HGFおよびそのファミリー因子の作用分子機構の解析と神経変性疾患への適用
Project/Area Number |
12210102
|
Research Category |
Grant-in-Aid for Scientific Research on Priority Areas (C)
|
Allocation Type | Single-year Grants |
Review Section |
Biological Sciences
|
Research Institution | Osaka University |
Principal Investigator |
船越 洋 大阪大学, 医学系研究科, 助手 (40273685)
|
Project Period (FY) |
2000
|
Project Status |
Completed (Fiscal Year 2000)
|
Keywords | HGF / c-Met / 神経栄養因子 / 筋萎縮性側索硬化症(ALS) / 運動ニューロン / グルタミン酸 / トランスジェニックマウス / 神経変性疾患 |
Research Abstract |
神経変性疾患に対する新規神経栄養因子としてのHGFの機能解析: 戦略として、まず神経特異的HGF発現トランスジェニックマス(HGF-Tg)を作成し、これと神経変性疾患モデルトランスジェニックマウスを交配した。このことで、HGF遺伝子を疾患マウスの神経細胞に直接長期間発現せることができる。このアプローチでスマートにHGFの神経変性疾患に対する効果を解析した。 (1)筋萎縮性側索硬化症(ALS)に対するHGF遺伝子供給の効果の解析:まず神経特異的HGF発現トランスジェニックマウス(HGF-Tg)を作成した。
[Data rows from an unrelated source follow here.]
(** * build_resume.py: a tag-filtered Markdown rendering of a YAML resume

    A shallow embedding of [src/build_resume.py] and the properties of its
    tag filter, its section renderers and its assembly.

    - A Python [str] is the list of its Unicode code points.
    - A value loaded from YAML is a [yaml]; a [dict] is a [gmap] from keys
      to values, a [set] of strings is a [gset].
    - A Python exception is an [Err] result; calls are sequenced in the
      order of the source, so that the first exception raised wins. The
      exceptions are those of the values: a value of the wrong type, a
      [str()] of an integer beyond the digit limit, an unknown mode, a
      file that cannot be read, opened or encoded. Running out of memory
      or of stack is not modelled. *)

From Stdlib Require Import ZArith NArith String Ascii DecimalString.
From stdpp Require Import base option list gmap sets fin_maps.

Local Open Scope N_scope.
Local Open Scope list_scope.

(** ** Strings *)

Abbreviation pystr := (list N).

(** An ASCII literal of the source as a [pystr]. *)
Fixpoint lit (s : string) : pystr :=
  match s with
  | EmptyString => []
  | String c s' => N_of_ascii c :: lit s'
  end.

Definition LF : N := 10.
Definition CR : N := 13.
Definition nl : pystr := [LF].

(** [str.isspace] on one code point: the white space of Unicode. *)
Definition is_space (c : N) : bool :=
  ((9 <=? c) && (c <=? 13)) || ((28 <=? c) && (c <=? 32))
  || (c =? 133) || (c =? 160) || (c =? 5760)
  || ((8192 <=? c) && (c <=? 8202))
  || (c =? 8232) || (c =? 8233) || (c =? 8239) || (c =? 8287)
  || (c =? 12288).

Fixpoint lstrip (s : pystr) : pystr :=
  match s with
  | [] => []
  | c :: s' => if is_space c then lstrip s' else s
  end.

Definition rstrip (s : pystr) : pystr := rev (lstrip (rev s)).

(** [s.strip()] *)
Definition strip (s : pystr) : pystr := lstrip (rstrip s).

(** [s.replace("\r\n", "\n")] *)
Fixpoint replace_crlf (s : pystr) : pystr :=
  match s with
  | [] => []
  | c :: rest =>
      match rest with
      | d :: rest' =>
          if (c =? CR) && (d =? LF) then LF :: replace_crlf rest'
          else c :: replace_crlf rest
      | [] => [c]
      end
  end.

(** [sep.join(l)] *)
Fixpoint join (sep : pystr) (l : list pystr) : pystr :=
  match l with
  | [] => []
  | [x] => x
  | x :: l' => x ++ sep ++ join sep l'
  end.

(** The truth value of a string: it is not empty. *)
Definition nonempty (s : pystr) : bool :=
  match s with [] => false | _ => true end.

(** [s.split(sep)] for a separator of one character. *)
Fixpoint split_on (sep : N) (s : pystr) : list pystr :=
  match s with
  | [] => [[]]
  | c :: s' =>
      if c =? sep then [] :: split_on sep s'
      else match split_on sep s' with
           | [] => [[c]]
           | w :: ws => (c :: w) :: ws
           end
  end.

(** ** Exceptions *)

Inductive error : Type :=
  | BadType
      (* AttributeError or TypeError: a value of a type the code does not
         expect, as in [None.get], [5.replace] or [for x in 5] *)
  | ValueError (msg : pystr)
  | SystemExit (code : Z)
  | LoadError
      (* the input file cannot be read or is not YAML *)
  | OSError
      (* the output file cannot be opened for writing *)
  | UnicodeEncodeError.
      (* the output has a character that UTF-8 cannot encode *)

Inductive result (A : Type) : Type :=
  | Ok (a : A)
  | Err (e : error).
Arguments Ok {A} a.
Arguments Err {A} e.

#[global] Instance result_ret : MRet result := fun A a => Ok a.
#[global] Instance result_bind : MBind result := fun A B f r =>
  match r with
  | Ok a => f a
  | Err e => Err e
  end.

(** [str()] of an integer of more than 4300 digits raises [ValueError]
    with this message. *)
Definition max_str_digits : nat := 4300.

Definition digit_limit_msg : pystr :=
  lit "Exceeds the limit (4300 digits) for integer string conversion; use sys.set_int_max_str_digits() to increase the limit".

(** The number of decimal digits of an integer, without its sign. *)
Definition int_digits (z : Z) : nat :=
  String.length (NilZero.string_of_uint (N.to_uint (Z.abs_N z))).

(** ** Values loaded from YAML *)

#[local] Set Warnings "-register-all".

Inductive yaml : Type :=
  | YNone
  | YBool (b : bool)
  | YInt (z : Z)
  | YStr (s : pystr)
  | YOther (shown : pystr) (truth : bool)
      (* a float, date or datetime: its [str()] and its truth value *)
  | YList (items : list yaml)
  | YDict (items : gmap pystr yaml).

(** What the program takes from Python, PyYAML and the file system and
    does not define itself: [str.lower] (the case mapping of Unicode); the
    [repr] text that [str()] gives for a list or a dict, which raises as
    [str()] of an integer does when an integer inside is beyond the digit
    limit; [yaml.safe_load], which gives no value on text that is not
    YAML; and whether a path can be opened for writing. *)
Class Builtins := {
  lower : pystr -> pystr;
  repr_container : yaml -> result pystr;
  repr_raises : forall v e,
    repr_container v = Err e -> e = ValueError digit_limit_msg;
  safe_load : pystr -> option yaml;
  writable : pystr -> bool
}.

(** A [repr] for documents in which no container is turned into text. *)
Definition stub_repr (v : yaml) : result pystr := Ok (lit "[...]").

Definition stub_repr_raises (v : yaml) (e : error)
    (H : stub_repr v = Err e) : e = ValueError digit_limit_msg :=
  match H in (_ = r)
    return (match r with Ok _ => True | Err _ => e = ValueError digit_limit_msg end)
  with eq_refl => I end.

(** [str.lower] on ASCII text. *)
Definition ascii_lower (s : pystr) : pystr :=
  map (fun c => if (65 <=? c) && (c <=? 90) then c + 32 else c) s.

(** Builtins that agree with Python on ASCII strings and scalars. *)
Definition ascii_builtins : Builtins :=
  {| lower := ascii_lower;
     repr_container := stub_repr;
     repr_raises := stub_repr_raises;
     safe_load := fun _ => None;
     writable := fun _ => true |}.

(** [bool(v)] *)
Definition truthy (v : yaml) : bool :=
  match v with
  | YNone => false
  | YBool b => b
  | YInt z => negb (Z.eqb z 0)
  | YStr s => nonempty s
  | YOther _ t => t
  | YList l => match l with [] => false | _ => true end
  | YDict m => negb (bool_decide (size m = 0%nat))
  end.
HGF-Tgは、生後HGFを神経細胞特異的に発現し、発生過程で運動ニューロン数、筋肉湿重量等に修飾のないラインを選択した。このHGF-TgラインとALSのモデルトランスジェニクマウス(ALS-Tg:SOD1G93A)を交配し、Wildtype、HGF-Tg,ALS-Tg,ALS/HGF-Tgの4群について解析を加えた。ALS-Tgでは、約7ヶ月で運動麻痺を起こし7ヶ月半で死亡してしまうのに対し、ALS/HGF-Tgでは麻痺の発症が遅延し寿命が大幅に延長した。より重篤なALS(+/+)マウスにおいても発症遅延および延命効果があることを明らかにした。さらにALS(+/+)/HGF-Tgでは運動機能も改善し、運動ニューロン数の減少や軸索変性を効果的に抑制することが明らかとなった。メカニズムとしてはcaspase-1の誘導抑制およびAktのリン酸化等運動ニューロンに対する直接的神経栄養効果に加えて、グリア細胞に働きグルタミン酸毒性を抑制している可能性が示唆され、HGFは従来の神経栄養因子に加えた新しいメカニズムを介してより有利にALSに作用することが示唆された。現在筋肉特異的HGF発現トランスジェニックマウスの作成も進めており、これとのトリプルトランスジェニックマウスを作成することでどこまでHGFがALSに寄与できるかの確認を急ぐとともに、HGF供給法の検討も開始する。 (2)アルツハイマー病およびパーキンソン病に対するHGFの機能解析:HGFは、大脳皮質、海馬および中脳ドーパミン作動性ニューロンに対して神経栄養活性をもつ。HGFが神経変性疾患で惹起されるこれらの神経細胞死を効率良く抑制し機能を改善するかを解析するため、HGF-Tgをアルツハイマー病モデルトランスジェニックマウスと交配したダブルトランスジェニックマウスを作成している。
|
Report
(1 results)
Research Products
(6 results)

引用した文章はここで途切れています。